Medicines were not always managed safely. Checks of the competency and understanding of staff who administered medicines had not been completed.

There was no clear induction process in place to ensure that new staff were sufficiently competent to work alone. Experienced staff had completed additional training, although their training workbooks had not been marked to confirm that they had understood the training.

Managers had started to conduct appraisals with some staff, but staff did not have access to regular sessions of supervision. While most staff said they felt supported by their managers, some staff felt communication could be improved to ensure information about people’s well-being was shared effectively. They also felt the registered manager was not sufficiently visible around the home to provide the necessary guidance and direction.

People were satisfied with the quality of the food; although some people did not receive consistent support to make sure they ate and drank enough. Staff monitored people’s weight and took action if there was unplanned weight loss.

Some staff did not actively listen to people or treat them with consideration. However, most people told us staff were kind and caring and we observed some positive interactions between people and staff.

Activities were limited to an hour a day and were not run consistently, although the home was involved in an initiative with a school and people enjoyed interacting with pupils who visited.

There were enough staff to meet people’s essential care needs and recruitment processes helped ensure only suitable staff were employed.

Staff protected people’s privacy and dignity, including when they provided personal care, and confidential information was kept secure. People were encouraged to remain as independent as possible.

People were encouraged to make as many choices as possible about their day-to-day lives. They were supported to access healthcare services when needed and were involved in planning the care they received. The registered manager sought and acted on feedback from people.

Staff were more positive about the service than at our last inspection. They had been given enhanced roles and responsibilities, which the registered manager assured us would be “meaningful”.

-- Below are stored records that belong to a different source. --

(** * mlproject: datasets and training harness

    A shallow embedding of [src/mlproject/datasets.py] and
    [src/mlproject/models.py], with the properties of the design
    specification stated and settled over it.

    Numbers.  The tensors of [datasets.py] are [torch.float32]; they are
    modelled by IEEE-754 binary32 values, with the arithmetic of the
    Standard Library's [SpecFloat] at precision 24 and maximal exponent
    128 (round to nearest, ties to even, one NaN).  Python [float]s are
    binary64, i.e. the same operations at precision 53 and exponent 1024.

    Exceptions.  A Python call that may raise returns a [result]; code that
    also mutates objects runs in a state-and-exception monad in which the
    state survives a raise, as the heap of the interpreter does. *)

From Stdlib Require Import ZArith List Bool Lia.
From Stdlib Require Import Floats.SpecFloat.
From stdpp Require Import gmap strings list sorting fin_maps pretty.
From Stdlib Require Import Reals Lra.

(** * Part I: the embedding *)

(** ** Exceptions and results *)

(** The key of a dictionary lookup that failed.  Of the two [ValueError]s
    below, the first is the one of the lazy dataset, with the types that
    its mapping misses, and the second the one of a shuffling loader over
    a dataset without samples. *)
Inductive Key :=
| StrKey (s : string)
| IntKey (n : Z).

Inductive Exn :=
| AssertionError (msg : string)
| ValueError (missing_types : gset string)
| NoSamplesValueError
| RuntimeError
| TypeError
| IndexError
| KeyError (key : Key)
| ColumnNotFoundError (name : string)
| ZeroDivisionError.

Inductive result (A : Type) :=
| Ok (a : A)
| Raise (e : Exn).
Arguments Ok {A} a.
Arguments Raise {A} e.

#[global] Instance result_ret : MRet result := λ A, Ok.
#[global] Instance result_bind : MBind result :=
  λ A B f m, match m with Ok a => f a | Raise e => Raise e end.
#[global] Instance result_fmap : FMap result :=
  λ A B f m, match m with Ok a => Ok (f a) | Raise e => Raise e end.

Definition is_Ok {A} (r : result A) : bool :=
  match r with Ok _ => true | Raise _ => false end.

(** A [for] loop whose body may raise: the first exception ends it. *)
Fixpoint for_each {A S} (body : S → A → result S) (s : S) (l : list A)
  : result S :=
  match l with
  | [] => Ok s
  | a :: l' => s' ← body s a; for_each body s' l'
  end.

We identified three breaches of regulations of the Health and Social Care Act 2008 (Regulated Activities) Regulations 2014. You can see what action we have taken at the back of the full version of the report.

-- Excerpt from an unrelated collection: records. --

Definition special_url_parse (input : bytes) : option URLRecord :=
  let '(before_fragment, frag) := split_first "#"%char (preprocess input) in
  let '(body, qry) := split_first "?"%char before_fragment in
  match parse_scheme body with
  | Some (sch, rest) =>
      if bool_decide (sch ∈ special_schemes) then
        let '(authority, rest') := span_until is_slash (drop_while is_slash rest) in
        let '(hostname, after_colon) := split_first ":"%char authority in
        match parse_host hostname, parse_port sch after_colon with
        | Some h, Some p =>
            Some (mkURL sch [] [] (Some h) p (ListPath (parse_path rest'))
                    (percent_encode in_special_query_set false <$> qry)
                    (percent_encode in_fragment_set false <$> frag))
        | _, _ => None
        end
      else None
  | None => None
  end.

#[global] Instance special_url_parser : URLParser :=
  {| basic_URL_parse := special_url_parse |}.

(** ** Examples of the sanitizer on the special-URL parser *)

Definition clean (url : string) : completion string :=
  @cleanTrackingParams special_url_parser url.

Definition has_tracking (url : string) : completion bool :=
  @hasTrackingParams special_url_parser url.

(** ** utils/urlUtils.ts: [openCleanUrl] *)

(** [window.open(url, target, features)] is the browser's: it resolves
    [url] against the address of the page and may throw (a [SyntaxError]
    when that fails).  Its outcome is a parameter; the function's is that
    of the call, which no [try] encloses. *)
Definition openCleanUrl {parser : URLParser}
  (window_open : string -> string -> string -> completion unit) (url : string)
  : completion unit :=
  cbind (cleanTrackingParams url) (fun cleanUrl =>
    window_open cleanUrl "_blank" "noopener,noreferrer").

(** ** Auxiliary notions for the properties *)

(** The bytes the serializer produces for a name or a value. *)
Definition form_safe (c : ascii) : bool := is_alnum c || is_char "*-._+%" c.

(** The bytes of a serialized list. *)
Definition query_safe (c : ascii) : bool := form_safe c || is_char "=&" c.

Definition pair_text (p : bytes * bytes) : Prop := utf8_text p.1 /\ utf8_text p.2.

(** The parameters of a URL record, as [searchParams] lists them. *)
Definition URL_params (u : URLRecord) : list (bytes * bytes) :=
  form_parse (default [] (query u)).

(** A parameter whose name is on the deny-list. *)
Definition tracked (p : bytes * bytes) : Prop := p.1 ∈ map bytes_of TRACKING_PARAMS.

#[global] Instance tracked_dec p : Decision (tracked p).
Proof. unfold tracked. apply _. Defined.

Definition strip_tracking (l : list (bytes * bytes)) : list (bytes * bytes) :=
  filter (fun p => ~ tracked p) l.

(** The URL a sanitized link is built from: the parsed record with its
    query replaced by the serialization of the parameters that are kept. *)
Definition cleaned_record (u : URLRecord) : URLRecord :=
  set_query u (query_of_params (strip_tracking (URL_params u))).

(** The URL with its query re-serialized from all of its parameters. *)
Definition renormalized_record (u : URLRecord) : URLRecord :=
  set_query u (query_of_params (URL_params u)).

(** What the standard promises of its parser and serializer: a record that
    the parser produced, whose query was then set from a parameter list,
    is parsed back from its serialization. *)
Class URLParserLaws (parser : URLParser) : Prop := {
  parse_serialize_query :
    forall input u l,
      basic_URL_parse input = Some u ->
      basic_URL_parse (URL_serialize (set_query u (query_of_params l)))
      = Some (set_query u (query_of_params l))
}.

(** A syntactically valid URL: [new URL(url)] does not throw. *)
Definition valid_URL {parser : URLParser} (url : string) : Prop :=
  is_Some (basic_URL_parse (bytes_of url)).

(** The parameters left after deleting each of [names]. *)
Definition keep_names (names : list string) (l : list (bytes * bytes))
  : list (bytes * bytes) :=
  filter (fun p => p.1 ∉ map bytes_of names) l.

(** A byte that is no C0 control and no space. *)
Definition visible (c : ascii) : bool := negb (is_C0_or_space c).

(** A byte that can stand in a serialized path segment. *)
Definition segment_byte (c : ascii) : bool := negb (in_path_set c) && negb (is_slash c).

(** A path segment as the parser leaves it. *)
Definition good_segment (s : bytes) : Prop :=
  Forall (fun c => segment_byte c = true) s
  /\ is_single_dot s = false /\ is_double_dot s = false.

(** A query or fragment in a serialization: its delimiter and its bytes. *)
Definition opt_part (sep : ascii) (o : option bytes) : bytes :=
  match o with
  | Some x => sep :: x
  | None => []
  end.

(** The bytes a serialized URL is made of, by component. *)
Definition body_byte (c : ascii) : Prop :=
  visible c = true /\ c <> "#"%char /\ c <> "?"%char.

Definition query_byte (c : ascii) : Prop :=
  in_special_query_set c = false /\ visible c = true /\ c <> "#"%char.

Definition fragment_byte (c : ascii) : Prop :=
  in_fragment_set c = false /\ visible c = true.

Definition opt_Forall (P : ascii -> Prop) (o : option bytes) : Prop :=
  match o with
  | Some x => Forall P x
  | None => True
  end.

(** A port as the serializer writes it. *)
Definition port_digits (p : option N) : option bytes :=
  (fun n : N => bytes_of (pretty n)) <$> p.

(** The records the special-URL parser produces. *)
Definition special_record (u : URLRecord) : Prop :=
  exists sch h segs,
    u = mkURL sch [] [] (Some h) (port u) (ListPath segs) (query u) (fragment u)
    /\ sch ∈ special_schemes
    /\ parse_host h = Some h /\ h <> [] /\ Forall (fun c => is_host_char c = true) h
    /\ parse_port sch (port_digits (port u)) = Some (port u)
    /\ Forall good_segment segs /\ segs <> []
    /\ opt_Forall query_byte (query u)
    /\ opt_Forall fragment_byte (fragment u).

(** [x] is what the percent-decoder turns into the single byte [c]: the
    byte itself, or a percent sign and its two hexadecimal digits. *)
Definition decodes_to (c : ascii) (x : bytes) : bool :=
  match x with
  | [c1] => bool_decide (c1 = c) && negb (bool_decide (c1 = "%"%char))
  | [c1; h1; h2] =>
      bool_decide (c1 = "%"%char)
      && match hex_value h1, hex_value h2 with
         | Some a, Some b => bool_decide (ascii_of_N (16 * a + b) = c)
         | _, _ => false
         end
  | _ => false
  end.

(** The normalized form of a valid URL, as [new URL(url)] with its query
    rewritten from [searchParams] serializes it. *)
Definition URL_normalize (u : URLRecord) : string :=
  str_of (URL_serialize (renormalized_record u)).

(** The key [isLocalStorageAvailable] writes and removes to probe the store. *)
Definition STORAGE_TEST_KEY : string := "__storage_test__".

(** [localStorage] works: [isLocalStorageAvailable] answers [true]. *)
Definition storage_works (env : StorageEnv) : bool :=
  (isLocalStorageAvailable (localStorage env)).1.

(** [localStorage.setItem(key, value)] does not throw. *)
Definition LS_accepts (ls : LocalStorage) (key value : string) : bool :=
  match LS_setItem key value ls with
  | Normal _ => true
  | Throw _ => false
  end.

(** A working [localStorage] refuses the entry: the probe passes and the
    write itself throws. *)
Definition refused (env : StorageEnv) (key value : string) : bool :=
  storage_works env && negb (LS_accepts (localStorage env) key value).

(** The shape of a JSON value that the [SiteMetadata] interface of
    [types/index.ts] describes. *)
Definition conforms_SiteMetadata (site : JSON) : Prop :=
  (exists props, site = JObject props)
  /\ (exists n, js_get (Some site) "id" = Some (JNumber n))
  /\ (forall f, f ∈ ["title"; "cover"; "url"; "description"] ->
        exists s, js_get (Some site) f = Some (JString s))
  /\ (exists ts, js_get (Some site) "tags" = Some (JArray ts)
                 /\ Forall (fun t => exists s, t = JString s) ts)
  /\ (js_get (Some site) "content" = None
      \/ exists s, js_get (Some site) "content" = Some (JString s))
  /\ (js_get (Some site) "contentType" = None
      \/ js_get (Some site) "contentType" = Some (JString "text")
      \/ js_get (Some site) "contentType" = Some (JString "file")).

(** The shape that [SiteConfig] describes. *)
Definition conforms_SiteConfig (config : JSON) : Prop :=
  (exists props, config = JObject props)
  /\ (exists s, js_get (Some config) "siteTitle" = Some (JString s))
  /\ (exists s, js_get (Some config) "adminContact" = Some (JString s)).

(** The shape that [SiteDataFile] describes. *)
Definition conforms_SiteDataFile (data : JSON) : Prop :=
  exists config sites,
    js_get (Some data) "config" = Some config
    /\ conforms_SiteConfig config
    /\ js_get (Some data) "sites" = Some (JArray sites)
    /\ Forall conforms_SiteMetadata sites.

(** The refs [siteConfig] and [sites] of [App.vue] hold values of their
    declared types. *)
Definition conforming_state (st : AppState) : Prop :=
  exists config sites',
    siteConfig st = Some config
    /\ conforms_SiteConfig config
    /\ sites st = Some (JArray sites')
    /\ Forall conforms_SiteMetadata sites'.

(** The primary tag of [site] is one of [ks]. *)
Definition primary_in (ks : list string) (site : SiteMetadata) : Prop :=
  match primaryTag site with
  | Some t => t ∈ ks
  | None => False
  end.

#[global] Instance primary_in_dec ks site : Decision (primary_in ks site).
Proof. unfold primary_in. destruct (primaryTag site); apply _. Defined.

The overall rating for this service is ‘Requires improvement’. However, we are placing the service in 'special measures'. We do this when services have been rated as 'Inadequate' in any key question over two consecutive comprehensive inspections. The ‘Inadequate’ rating does not need to be in the same question at each of these inspections for us to place services in special measures.

Services in special measures will be kept under review and, if we have not taken immediate action to propose to cancel the provider’s registration of the service, will be inspected again within six months.

The expectation is that providers found to have been providing inadequate care should have made significant improvements within this timeframe.

If not enough improvement is made within this timeframe so that there is still a rating of inadequate for any key question or overall, we will take action in line with our enforcement procedures to begin the process of preventing the provider from operating this service. This will lead to cancelling their registration or to varying the terms of their registration within six months if they do not improve. This service will continue to be kept under review and, if needed, could be escalated to urgent enforcement action. Where necessary, another inspection will be conducted within a further six months, and if there is not enough improvement so there is still a rating of inadequate for any key question or overall, we will take action to prevent the provider from operating this service. This will lead to cancelling their registration or to varying the terms of their registration.

For adult social care services the maximum time for being in special measures will usually be no more than 12 months. If the service has demonstrated improvements when we inspect it and it is no longer rated as inadequate for any of the five key questions it will no longer be in special measures.